§ **Supplied records**
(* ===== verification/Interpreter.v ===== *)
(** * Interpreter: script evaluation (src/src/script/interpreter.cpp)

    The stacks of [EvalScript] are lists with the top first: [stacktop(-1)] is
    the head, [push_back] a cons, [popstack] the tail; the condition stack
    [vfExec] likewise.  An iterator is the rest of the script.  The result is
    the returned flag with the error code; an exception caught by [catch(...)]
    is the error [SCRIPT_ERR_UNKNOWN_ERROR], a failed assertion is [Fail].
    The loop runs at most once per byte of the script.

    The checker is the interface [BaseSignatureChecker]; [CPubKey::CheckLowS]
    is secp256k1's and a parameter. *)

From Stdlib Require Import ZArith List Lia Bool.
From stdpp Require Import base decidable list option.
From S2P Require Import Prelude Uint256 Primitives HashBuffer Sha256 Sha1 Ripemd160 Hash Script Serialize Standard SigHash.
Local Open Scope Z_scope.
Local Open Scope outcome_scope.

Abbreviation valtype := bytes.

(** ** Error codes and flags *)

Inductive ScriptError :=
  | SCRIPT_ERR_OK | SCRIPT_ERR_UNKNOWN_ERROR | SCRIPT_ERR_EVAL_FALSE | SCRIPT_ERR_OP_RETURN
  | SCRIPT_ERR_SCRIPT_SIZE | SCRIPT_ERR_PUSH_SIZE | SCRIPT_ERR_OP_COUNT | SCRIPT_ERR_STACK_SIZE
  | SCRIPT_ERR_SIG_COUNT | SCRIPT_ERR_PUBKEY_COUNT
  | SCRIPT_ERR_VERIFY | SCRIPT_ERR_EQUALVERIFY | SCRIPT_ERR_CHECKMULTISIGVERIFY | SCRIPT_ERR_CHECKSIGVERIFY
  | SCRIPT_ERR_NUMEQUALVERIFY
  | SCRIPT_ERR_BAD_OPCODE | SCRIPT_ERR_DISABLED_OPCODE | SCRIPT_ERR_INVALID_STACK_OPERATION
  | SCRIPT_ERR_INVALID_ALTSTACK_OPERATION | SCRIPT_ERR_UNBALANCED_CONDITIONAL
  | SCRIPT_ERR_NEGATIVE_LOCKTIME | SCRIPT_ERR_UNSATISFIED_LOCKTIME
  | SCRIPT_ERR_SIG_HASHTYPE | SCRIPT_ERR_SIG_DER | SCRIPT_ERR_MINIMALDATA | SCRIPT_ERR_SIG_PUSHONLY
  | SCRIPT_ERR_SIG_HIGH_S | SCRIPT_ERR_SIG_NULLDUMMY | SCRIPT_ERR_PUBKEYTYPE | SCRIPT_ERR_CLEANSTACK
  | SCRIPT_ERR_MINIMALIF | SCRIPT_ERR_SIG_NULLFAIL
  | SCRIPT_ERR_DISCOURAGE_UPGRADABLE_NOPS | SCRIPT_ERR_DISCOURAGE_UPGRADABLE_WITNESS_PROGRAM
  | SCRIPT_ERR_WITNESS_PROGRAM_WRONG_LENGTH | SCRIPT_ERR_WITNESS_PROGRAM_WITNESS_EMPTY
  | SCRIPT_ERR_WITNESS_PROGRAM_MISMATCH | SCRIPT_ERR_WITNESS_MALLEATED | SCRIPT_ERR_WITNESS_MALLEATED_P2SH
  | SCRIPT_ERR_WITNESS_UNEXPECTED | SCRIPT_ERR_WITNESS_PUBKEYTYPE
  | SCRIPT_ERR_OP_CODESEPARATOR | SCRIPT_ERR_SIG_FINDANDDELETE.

* * *

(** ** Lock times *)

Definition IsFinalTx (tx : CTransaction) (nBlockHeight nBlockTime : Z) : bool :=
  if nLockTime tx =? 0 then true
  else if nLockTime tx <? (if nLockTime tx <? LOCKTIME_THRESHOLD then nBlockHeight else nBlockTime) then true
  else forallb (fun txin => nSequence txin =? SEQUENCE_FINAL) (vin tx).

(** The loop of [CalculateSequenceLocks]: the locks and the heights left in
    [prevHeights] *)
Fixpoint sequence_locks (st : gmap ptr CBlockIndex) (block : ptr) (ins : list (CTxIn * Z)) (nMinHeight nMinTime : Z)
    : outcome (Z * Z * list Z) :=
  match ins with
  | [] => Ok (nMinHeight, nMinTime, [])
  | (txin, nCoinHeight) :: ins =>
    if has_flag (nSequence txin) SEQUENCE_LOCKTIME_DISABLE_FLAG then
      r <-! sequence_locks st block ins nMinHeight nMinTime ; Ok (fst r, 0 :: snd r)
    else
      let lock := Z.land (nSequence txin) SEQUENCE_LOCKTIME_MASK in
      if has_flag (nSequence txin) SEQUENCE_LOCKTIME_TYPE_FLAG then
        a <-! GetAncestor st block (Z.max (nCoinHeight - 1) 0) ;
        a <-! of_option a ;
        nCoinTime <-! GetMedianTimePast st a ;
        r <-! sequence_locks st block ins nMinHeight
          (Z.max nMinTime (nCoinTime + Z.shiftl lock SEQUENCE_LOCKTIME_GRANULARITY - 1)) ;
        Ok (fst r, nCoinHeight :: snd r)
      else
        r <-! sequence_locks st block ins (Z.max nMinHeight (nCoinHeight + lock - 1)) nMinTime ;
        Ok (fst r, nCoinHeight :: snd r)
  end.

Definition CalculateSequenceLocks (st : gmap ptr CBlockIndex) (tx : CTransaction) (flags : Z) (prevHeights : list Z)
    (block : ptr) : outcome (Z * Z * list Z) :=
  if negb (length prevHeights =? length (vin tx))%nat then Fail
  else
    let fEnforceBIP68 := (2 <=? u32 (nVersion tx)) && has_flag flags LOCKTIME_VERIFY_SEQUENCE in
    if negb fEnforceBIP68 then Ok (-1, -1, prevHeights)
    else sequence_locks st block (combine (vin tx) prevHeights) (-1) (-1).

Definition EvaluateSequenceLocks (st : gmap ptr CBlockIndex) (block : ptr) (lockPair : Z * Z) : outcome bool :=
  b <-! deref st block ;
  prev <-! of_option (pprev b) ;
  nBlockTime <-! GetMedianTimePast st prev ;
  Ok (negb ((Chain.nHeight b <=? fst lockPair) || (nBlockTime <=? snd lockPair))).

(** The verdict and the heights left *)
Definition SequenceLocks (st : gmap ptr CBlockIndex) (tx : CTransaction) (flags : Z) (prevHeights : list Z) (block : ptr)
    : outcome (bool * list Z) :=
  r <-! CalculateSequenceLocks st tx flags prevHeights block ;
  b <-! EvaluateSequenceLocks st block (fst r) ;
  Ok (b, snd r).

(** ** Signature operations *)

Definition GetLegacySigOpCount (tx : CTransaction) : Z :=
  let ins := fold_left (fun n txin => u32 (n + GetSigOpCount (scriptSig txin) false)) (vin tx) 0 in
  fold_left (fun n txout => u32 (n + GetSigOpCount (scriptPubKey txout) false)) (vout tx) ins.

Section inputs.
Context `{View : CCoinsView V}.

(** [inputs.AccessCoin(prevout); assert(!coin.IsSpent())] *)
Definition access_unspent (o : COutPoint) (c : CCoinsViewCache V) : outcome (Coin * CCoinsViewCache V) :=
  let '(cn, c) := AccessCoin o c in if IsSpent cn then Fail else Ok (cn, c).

==

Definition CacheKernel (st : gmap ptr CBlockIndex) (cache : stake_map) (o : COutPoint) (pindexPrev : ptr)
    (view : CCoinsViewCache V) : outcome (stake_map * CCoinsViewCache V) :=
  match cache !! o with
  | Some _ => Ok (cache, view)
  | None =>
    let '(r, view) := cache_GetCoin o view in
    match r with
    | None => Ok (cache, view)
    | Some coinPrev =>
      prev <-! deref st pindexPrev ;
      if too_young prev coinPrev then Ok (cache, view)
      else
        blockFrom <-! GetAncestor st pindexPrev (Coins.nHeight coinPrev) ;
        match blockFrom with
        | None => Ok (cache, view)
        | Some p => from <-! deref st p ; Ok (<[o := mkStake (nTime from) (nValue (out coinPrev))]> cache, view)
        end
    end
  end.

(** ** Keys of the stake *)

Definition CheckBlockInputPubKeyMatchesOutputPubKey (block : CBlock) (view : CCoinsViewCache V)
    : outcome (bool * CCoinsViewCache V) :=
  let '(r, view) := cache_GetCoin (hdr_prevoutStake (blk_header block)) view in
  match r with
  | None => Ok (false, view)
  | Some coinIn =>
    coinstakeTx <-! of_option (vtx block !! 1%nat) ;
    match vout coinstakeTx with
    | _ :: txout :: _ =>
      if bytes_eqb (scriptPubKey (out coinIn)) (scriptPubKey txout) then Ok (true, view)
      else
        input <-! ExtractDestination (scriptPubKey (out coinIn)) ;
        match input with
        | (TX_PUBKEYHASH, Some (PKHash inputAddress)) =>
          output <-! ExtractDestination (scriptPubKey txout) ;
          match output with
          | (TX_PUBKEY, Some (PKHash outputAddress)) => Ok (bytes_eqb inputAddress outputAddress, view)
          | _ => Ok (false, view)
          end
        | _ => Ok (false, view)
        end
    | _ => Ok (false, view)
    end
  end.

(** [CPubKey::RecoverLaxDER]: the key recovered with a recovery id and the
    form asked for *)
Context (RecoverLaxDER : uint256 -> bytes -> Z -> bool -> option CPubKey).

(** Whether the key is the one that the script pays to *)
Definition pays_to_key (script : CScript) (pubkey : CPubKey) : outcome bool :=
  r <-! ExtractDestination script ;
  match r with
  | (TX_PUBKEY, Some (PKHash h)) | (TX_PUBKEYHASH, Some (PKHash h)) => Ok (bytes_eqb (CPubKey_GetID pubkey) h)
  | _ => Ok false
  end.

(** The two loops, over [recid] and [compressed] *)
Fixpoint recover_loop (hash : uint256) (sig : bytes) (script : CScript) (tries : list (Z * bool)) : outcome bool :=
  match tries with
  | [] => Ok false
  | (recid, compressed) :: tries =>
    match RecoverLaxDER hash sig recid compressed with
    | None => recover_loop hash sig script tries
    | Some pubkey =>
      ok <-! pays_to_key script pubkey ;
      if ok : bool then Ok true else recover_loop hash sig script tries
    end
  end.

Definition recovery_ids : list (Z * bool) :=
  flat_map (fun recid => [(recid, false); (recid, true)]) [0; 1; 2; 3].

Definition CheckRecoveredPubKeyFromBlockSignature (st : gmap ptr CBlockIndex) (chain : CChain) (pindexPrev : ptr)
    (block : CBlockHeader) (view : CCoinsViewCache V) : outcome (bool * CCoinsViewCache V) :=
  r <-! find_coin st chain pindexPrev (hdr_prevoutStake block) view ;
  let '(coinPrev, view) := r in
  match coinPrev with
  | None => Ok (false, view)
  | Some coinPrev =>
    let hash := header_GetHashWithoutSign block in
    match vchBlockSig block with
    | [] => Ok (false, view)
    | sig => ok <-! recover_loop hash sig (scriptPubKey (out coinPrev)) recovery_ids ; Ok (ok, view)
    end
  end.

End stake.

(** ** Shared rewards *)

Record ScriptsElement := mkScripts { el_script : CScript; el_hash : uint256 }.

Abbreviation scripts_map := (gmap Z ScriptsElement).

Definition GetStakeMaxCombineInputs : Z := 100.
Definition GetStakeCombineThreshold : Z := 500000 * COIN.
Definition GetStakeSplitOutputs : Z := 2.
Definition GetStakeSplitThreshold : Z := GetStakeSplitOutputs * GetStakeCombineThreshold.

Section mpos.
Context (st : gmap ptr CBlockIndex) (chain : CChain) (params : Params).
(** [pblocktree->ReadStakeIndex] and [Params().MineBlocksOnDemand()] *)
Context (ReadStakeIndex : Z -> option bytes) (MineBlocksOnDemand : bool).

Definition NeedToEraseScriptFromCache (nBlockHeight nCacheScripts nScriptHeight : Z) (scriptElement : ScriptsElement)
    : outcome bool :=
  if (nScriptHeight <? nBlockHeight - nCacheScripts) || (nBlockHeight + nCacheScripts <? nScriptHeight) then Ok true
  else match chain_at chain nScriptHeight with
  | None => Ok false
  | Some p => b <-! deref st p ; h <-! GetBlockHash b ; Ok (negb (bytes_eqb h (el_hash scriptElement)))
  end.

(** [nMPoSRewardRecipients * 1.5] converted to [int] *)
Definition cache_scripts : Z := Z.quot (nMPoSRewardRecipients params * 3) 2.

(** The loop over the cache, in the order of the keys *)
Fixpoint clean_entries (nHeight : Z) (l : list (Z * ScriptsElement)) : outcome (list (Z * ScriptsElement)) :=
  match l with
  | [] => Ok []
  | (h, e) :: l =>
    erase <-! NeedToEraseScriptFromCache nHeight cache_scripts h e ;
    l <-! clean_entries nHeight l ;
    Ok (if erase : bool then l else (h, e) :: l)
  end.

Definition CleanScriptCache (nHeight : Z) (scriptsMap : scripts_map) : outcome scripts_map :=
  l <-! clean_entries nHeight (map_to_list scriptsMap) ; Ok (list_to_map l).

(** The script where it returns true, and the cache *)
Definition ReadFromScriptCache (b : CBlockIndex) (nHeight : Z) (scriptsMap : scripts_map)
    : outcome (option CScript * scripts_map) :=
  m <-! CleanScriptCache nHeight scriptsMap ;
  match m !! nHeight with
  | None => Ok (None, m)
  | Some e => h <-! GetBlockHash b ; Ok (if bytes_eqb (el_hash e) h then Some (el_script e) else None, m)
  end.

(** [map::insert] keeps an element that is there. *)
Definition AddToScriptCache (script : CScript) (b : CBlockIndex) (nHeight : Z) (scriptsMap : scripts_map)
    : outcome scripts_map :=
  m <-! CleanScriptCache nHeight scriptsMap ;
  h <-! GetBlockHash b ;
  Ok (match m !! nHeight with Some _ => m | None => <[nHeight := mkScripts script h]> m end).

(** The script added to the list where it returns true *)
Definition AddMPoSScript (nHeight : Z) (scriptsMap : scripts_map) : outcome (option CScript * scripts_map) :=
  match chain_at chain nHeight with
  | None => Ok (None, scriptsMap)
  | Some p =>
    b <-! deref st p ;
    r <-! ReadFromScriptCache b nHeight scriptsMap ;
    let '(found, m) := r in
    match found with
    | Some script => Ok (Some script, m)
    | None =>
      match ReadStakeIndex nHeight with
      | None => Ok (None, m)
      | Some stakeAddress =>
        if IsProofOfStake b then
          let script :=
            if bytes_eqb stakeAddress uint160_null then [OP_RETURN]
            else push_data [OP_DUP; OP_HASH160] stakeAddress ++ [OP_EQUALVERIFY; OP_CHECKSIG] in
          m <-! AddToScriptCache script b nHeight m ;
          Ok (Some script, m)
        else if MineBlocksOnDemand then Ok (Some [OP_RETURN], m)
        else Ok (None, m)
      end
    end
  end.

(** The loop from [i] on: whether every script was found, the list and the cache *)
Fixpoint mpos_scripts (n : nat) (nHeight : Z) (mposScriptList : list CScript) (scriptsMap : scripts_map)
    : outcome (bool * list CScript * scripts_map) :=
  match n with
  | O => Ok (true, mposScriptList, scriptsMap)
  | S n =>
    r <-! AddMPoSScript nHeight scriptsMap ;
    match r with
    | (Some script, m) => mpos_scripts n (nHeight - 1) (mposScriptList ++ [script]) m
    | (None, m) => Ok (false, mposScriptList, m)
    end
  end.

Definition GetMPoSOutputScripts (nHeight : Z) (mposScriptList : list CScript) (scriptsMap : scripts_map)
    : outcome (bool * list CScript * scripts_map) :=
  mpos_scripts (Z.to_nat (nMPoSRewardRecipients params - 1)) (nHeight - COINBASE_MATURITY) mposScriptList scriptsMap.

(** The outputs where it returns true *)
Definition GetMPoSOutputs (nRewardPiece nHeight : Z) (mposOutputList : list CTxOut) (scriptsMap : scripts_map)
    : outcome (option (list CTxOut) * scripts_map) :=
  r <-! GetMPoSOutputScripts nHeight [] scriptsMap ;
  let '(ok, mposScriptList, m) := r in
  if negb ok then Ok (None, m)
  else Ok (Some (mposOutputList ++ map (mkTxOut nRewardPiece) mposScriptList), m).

§ **Action item**
Gather from the data above every line with the string "ReadStakeIndex".

§ **Output below**
(** [pblocktree->ReadStakeIndex] and [Params().MineBlocksOnDemand()] *)
Context (ReadStakeIndex : Z -> option bytes) (MineBlocksOnDemand : bool).
      match ReadStakeIndex nHeight with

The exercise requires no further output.